SURAT: Seeing her father emerging on a wheelchair at the arrival area,
an eight-year-old girl breaks security cordon
,
runs to hug her dad
, tears streaming down her little face – a happy reunion after more than three long months that seemed almost a lifetime. The airport’s sterile precinct was indisputably the most emotionally surcharged area with spontaneous flow of emotions when 37-year-old city-based anaesthesiologist Dr Sanket Mehta and his wife Pinal arrived in the Indigo flight from Chennai.
There was nobody that remained unmoved by the emotionally heart-wrenching scene between Covid hero and his daughter Reeva. Everybody, including the stiffest of uniforms stood to cheer, clap and pour their unconditional love for the braveheart doctor at Surat airport on Saturday morning.
The doctor won millions of hearts with his selfless act of risking it all to intubate a Covid-19 patient.

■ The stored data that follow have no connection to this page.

Lemma set_info_spec clk st peer identify info :
  peers st !! peer = Some info ->
  map_Forall (fun a _ => ends_in_p2p a) (addresses info) ->
  let info0 := identified info identify in
  exists order info',
    NoDup order /\ (forall a, a ∈ order <-> derived st peer info0 a) /\
    set_info clk st peer identify ↓
      notify (put_info (with_actions st (actions st ++
         (validation_dial peer <$> filter (fun a => wants_dial st (retained info0) a = true) order)))
         peer info') (Event.NewInfo peer) /\
    info' = with_addresses info0 (addresses info') /\
    forall b, addresses info' !! b =
      if decide (b ∈ order) then settled clk st (retained info0) b else addresses (retained info0) !! b.
Proof.
  intros Hi Hp info0. unfold set_info. rewrite Hi.
  destruct (derived_addresses_spec st peer info0) as (t & E & Ht); [done|].
  fold info0. rewrite E. cbn [mbind outcome_bind]. fold (retained info0).
  destruct (ingest_loop_spec clk st peer (set_iter t) (retained info0) []) as (i' & El & Hi' & Hl).
  - apply NoDup_set_iter.
  - apply retained_no_incoming.
  - apply Forall_forall. intros a Ha. rewrite elem_of_set_iter, Ht in Ha. eapply derived_p2p; [|exact Ha]. exact Hp.
  - exists (set_iter t), i'. rewrite El. split; [apply NoDup_set_iter|].
    split; [intros a; rewrite elem_of_set_iter; apply Ht|]. split; [done|]. split; [exact Hi'|exact Hl].
Qed.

That was the cornerstone of the epic battle that spanned over 100 days, one of the longest for any coronavirus patient from Gujarat, which the doctor had to fight the dreaded virus both at home and in Chennai’s MGM hospital till he overcame it all and was discharged on Saturday. Dr Mehta was flown to Chennai’s MGM hospital on September 13 after his condition in the city-based BAPS hospitalwhere he was under treatment since July 28, deteriorated. While Reeva performed aarti of her father and prayed for her well-being and speedy recovery, Dr Mehta wheeled out of the terminal building to a shower of flower petals by kin and admirers. “I asked my father about his health. But papa was unable to speak and only placed his hand on my head and smiled,” sobbed Reeva, while talking to TOI.
Dr Mehta was on the extracorporeal membrane oxygenation (ECMO) treatment that uses a pump to circulate blood through an artificial lung back into the bloodstream.
Talking with TOI, Dr Mehta’s wife, Pinal said, “He is unable to speak, but communicates in sign language. He was very happy to see our daughter at the airport after such a long time. He will undergo intense speech therapy and physiotherapy for about a month. We are hoping that he will recover soon and will be able to serve the patients in Surat.”